## WORK REQUIRED
Copy out each line of the data that contains "cleared".

## SOURCE DATA
* * *

Definition mappages (pagetable va size pa perm : Z) : M kmem Z :=
  let a := PGROUNDDOWN va in
  let last := PGROUNDDOWN (u64 (va + size - 1)) in
  map_loop (map_fuel a last) pagetable a last pa perm.

Section vm.
Context (kend : Z).                     (* the linker symbol end *)

(** The body of the loop of [uvmunmap]. *)
Definition unmap_page (pagetable a : Z) (do_free : bool) : M kmem unit :=
  do pte <- walk pagetable a false;
  if pte =? 0 then kret tt
  else
    do v <- rd pte;
    if negb (has v PTE_V) then kret tt
    else
      (if do_free then
         let pa := PTE2PA v in
         if (KERNBASE <=? pa) && (pa <? PHYSTOP) then kfree kend pa else kret tt
       else kret tt) ;;;
      wr pte 0.

Fixpoint unmap_loop (fuel : nat) (pagetable a lim : Z) (do_free : bool) : M kmem unit :=
  if a <? lim then
    match fuel with
    | O => nofuel
    | S fuel' =>
        unmap_page pagetable a do_free ;;;
        unmap_loop fuel' pagetable (u64 (a + PGSIZE)) lim do_free
    end
  else kret tt.

Definition uvmunmap (pagetable va npages : Z) (do_free : bool) : M kmem unit :=
  if negb (va mod PGSIZE =? 0) then panic "uvmunmap: not aligned"
  else
    let lim := u64 (va + npages * PGSIZE) in
    unmap_loop (Z.to_nat ((lim - va) / PGSIZE)) pagetable va lim do_free.

(** [freewalk]: [depth] bounds the recursion (a page table has three levels). *)
Fixpoint freewalk (depth : nat) (pagetable : Z) : M kmem unit :=
  match depth with
  | O => nofuel
  | S depth' =>
      kfor 512 0 (λ i,
        do pte <- rd (pagetable + 8 * i);
        if has pte PTE_V && (Z.land pte (flags [PTE_R; PTE_W; PTE_X]) =? 0) then
          freewalk depth' (PTE2PA pte) ;;;
          wr (pagetable + 8 * i) 0
        else if has pte PTE_V then panic "freewalk: leaf"
        else kret tt) ;;;
      kfree kend pagetable
  end.

(** ** Kernel page table *)

Definition kvmmap (pagetable va pa sz perm : Z) : M kmem unit :=
  do r <- mappages pagetable va sz pa perm;
  if r =? 0 then kret tt else panic "kvmmap".

(** One iteration of [proc_mapstacks]; [p->kstack] is set to [KSTACK i]. *)
Definition mapstack (kpgtbl i : Z) : M kmem unit :=
  do pa <- kalloc;
  if pa =? 0 then panic "kalloc"
  else kvmmap kpgtbl (KSTACK i) pa PGSIZE (flags [PTE_R; PTE_W; PTE_THEAD_MAEE; PTE_A; PTE_D]).

Definition proc_mapstacks (kpgtbl : Z) : M kmem unit := kfor NPROC 0 (mapstack kpgtbl).

(** Device addresses (memlayout.h). *)
Definition WDT0_BASE : Z := 0x91106000.
Definition UART0 : Z := 0x91400000.
Definition PLIC : Z := 0x0F00000000.
Definition K230_SD1 : Z := 0x91581000.

Definition kvmmake (etext trampoline : Z) : M kmem Z :=
  do kpgtbl <- kalloc;
  if kpgtbl =? 0 then panic "kvmmake: no memory"
  else
    memset_page kpgtbl 0 ;;;
    kvmmap kpgtbl KERNBASE KERNBASE (etext - KERNBASE) (flags [PTE_R; PTE_X; PTE_A; PTE_THEAD_MAEE]) ;;;
    kvmmap kpgtbl etext etext (PHYSTOP - etext) (flags [PTE_R; PTE_W; PTE_A; PTE_D; PTE_THEAD_MAEE]) ;;;
    kvmmap kpgtbl WDT0_BASE WDT0_BASE PGSIZE (flags [PTE_R; PTE_W; PTE_A; PTE_D; PTE_IO]) ;;;
    kvmmap kpgtbl UART0 UART0 PGSIZE (flags [PTE_R; PTE_W; PTE_A; PTE_D; PTE_IO]) ;;;
    kvmmap kpgtbl PLIC PLIC 0x4000000 (flags [PTE_R; PTE_W; PTE_A; PTE_D; PTE_IO]) ;;;
    kvmmap kpgtbl K230_SD1 K230_SD1 PGSIZE (flags [PTE_R; PTE_W; PTE_A; PTE_D; PTE_IO]) ;;;
    kvmmap kpgtbl TRAMPOLINE trampoline PGSIZE (flags [PTE_R; PTE_X; PTE_A]) ;;;
    proc_mapstacks kpgtbl ;;;
    kret kpgtbl.

(** ** User memory *)

Definition uvmcreate : M kmem Z :=
  do pagetable <- kalloc;
  if pagetable =? 0 then kret 0
  else memset_page pagetable 0 ;;; kret pagetable.

Definition uvmdealloc (pagetable oldsz newsz : Z) : M kmem Z :=
  if oldsz <=? newsz then kret oldsz
  else
    (if PGROUNDUP newsz <? PGROUNDUP oldsz then
       let npages := s32 ((PGROUNDUP oldsz - PGROUNDUP newsz) / PGSIZE) in
       uvmunmap pagetable (PGROUNDUP newsz) (u64 npages) true
     else kret tt) ;;;
    kret newsz.

Definition uvmfree (pagetable sz : Z) : M kmem unit :=
  (if 0 <? sz then uvmunmap pagetable 0 (PGROUNDUP sz / PGSIZE) true else kret tt) ;;;
  freewalk 3 pagetable.

Definition proc_pagetable (trampoline trapframe : Z) : M kmem Z :=
  do pagetable <- uvmcreate;
  if pagetable =? 0 then kret 0
  else
    do r <- mappages pagetable TRAMPOLINE PGSIZE trampoline (flags [PTE_R; PTE_X; PTE_A]);
    if r <? 0 then uvmfree pagetable 0 ;;; kret 0
    else
      do r <- mappages pagetable TRAPFRAME PGSIZE trapframe
                (flags [PTE_R; PTE_W; PTE_A; PTE_D; PTE_THEAD_MAEE]);
      if r <? 0 then
        uvmunmap pagetable TRAMPOLINE 1 false ;;;
        uvmfree pagetable 0 ;;;
        kret 0
      else kret pagetable.

Definition proc_freepagetable (pagetable sz : Z) : M kmem unit :=
  uvmunmap pagetable TRAMPOLINE 1 false ;;;
  uvmunmap pagetable TRAPFRAME 1 false ;;;
  uvmfree pagetable sz.

(** The result of [kalloc] and of [mappages] is not tested. *)
Definition uvminit (pagetable src sz : Z) : M kmem unit :=
  if PGSIZE <=? sz then panic "uvminit: more than a page"
  else
    do mem <- kalloc;
    memset_page mem 0 ;;;
    do _r <- mappages pagetable 0 PGSIZE mem
               (flags [PTE_R; PTE_W; PTE_X; PTE_U; PTE_A; PTE_THEAD_MAEE]);
    kmemmove mem src sz.

(** The loop of [uvmalloc] from address [a]; [oldsz] is already rounded up. *)
Fixpoint uvmalloc_loop (fuel : nat) (pagetable a oldsz newsz xperm : Z) : M kmem Z :=
  if a <? newsz then
    match fuel with
    | O => nofuel
    | S fuel' =>
        do mem <- kalloc;
        if mem =? 0 then
          do _n <- uvmdealloc pagetable a oldsz;
          kret 0
        else
          memset_page mem 0 ;;;
          do r <- mappages pagetable a PGSIZE mem
                    (flags [PTE_R; PTE_U; xperm; PTE_A; PTE_D; PTE_THEAD_MAEE]);
          if negb (r =? 0) then
            kfree kend mem ;;;
            do _n <- uvmdealloc pagetable a oldsz;
            kret 0
          else uvmalloc_loop fuel' pagetable (u64 (a + PGSIZE)) oldsz newsz xperm
    end
  else kret newsz.

Definition uvmalloc (pagetable oldsz newsz xperm : Z) : M kmem Z :=
  if newsz <? oldsz then kret oldsz
  else
    let oldsz := PGROUNDUP oldsz in
    uvmalloc_loop (Z.to_nat ((newsz - oldsz) / PGSIZE + 1)) pagetable oldsz oldsz newsz xperm.

(** ** Copy-on-write fork *)

(** The entry with PTE_W cleared and PTE_COW set. *)
Definition pte_to_cow (pte : Z) : Z :=
  Z.lor (Z.land pte (u64 (Z.lnot (Z.lor PTE_W PTE_COW)))) PTE_COW.
(** [flags | PTE_COW], then PTE_W cleared. *)
Definition attrs_to_cow (fl : Z) : Z := Z.land (Z.lor fl PTE_COW) (u64 (Z.lnot PTE_W)).
(** [flags | PTE_W], then PTE_COW cleared. *)
Definition attrs_from_cow (fl : Z) : Z := Z.land (Z.lor fl PTE_W) (u64 (Z.lnot PTE_COW)).

(** The body of the loop of [uvmcopy]; false is [goto err]. *)
Definition uvmcopy_page (old new i : Z) : M kmem bool :=
  do pte <- walk old i false;
  if pte =? 0 then kret true
  else
    do v <- rd pte;
    if negb (has v PTE_V) then kret true
    else
      let pa := PTE2PA v in
      let fl := pte_attrs v in
      krefpage pa ;;;
      do fl' <- (if has fl PTE_W
                 then wr pte (pte_to_cow v) ;;; kret (attrs_to_cow fl)
                 else kret fl);
      do r <- mappages new i PGSIZE pa fl';
      kret (r =? 0).

Fixpoint uvmcopy_loop (fuel : nat) (old new i sz : Z) : M kmem Z :=
  if i <? sz then
    match fuel with
    | O => nofuel
    | S fuel' =>
        do ok <- uvmcopy_page old new i;
        if (ok : bool) then uvmcopy_loop fuel' old new (u64 (i + PGSIZE)) sz
        else
          uvmunmap new 0 (i / PGSIZE) true ;;;
          kret (-1)
    end
  else kret 0.

Definition uvmcopy (old new sz : Z) : M kmem Z :=
  uvmcopy_loop (Z.to_nat (sz / PGSIZE + 1)) old new 0 sz.

(** ** Lookup and page faults *)

Definition ismapped (pagetable va : Z) : M kmem bool :=
  do pte <- walk pagetable va false;
  if pte =? 0 then kret false
  else do v <- rd pte; kret (has v PTE_V).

* * *

## RESULT OF THIS TASK
(** The entry with PTE_W cleared and PTE_COW set. *)
(** [flags | PTE_COW], then PTE_W cleared. *)
(** [flags | PTE_W], then PTE_COW cleared. *)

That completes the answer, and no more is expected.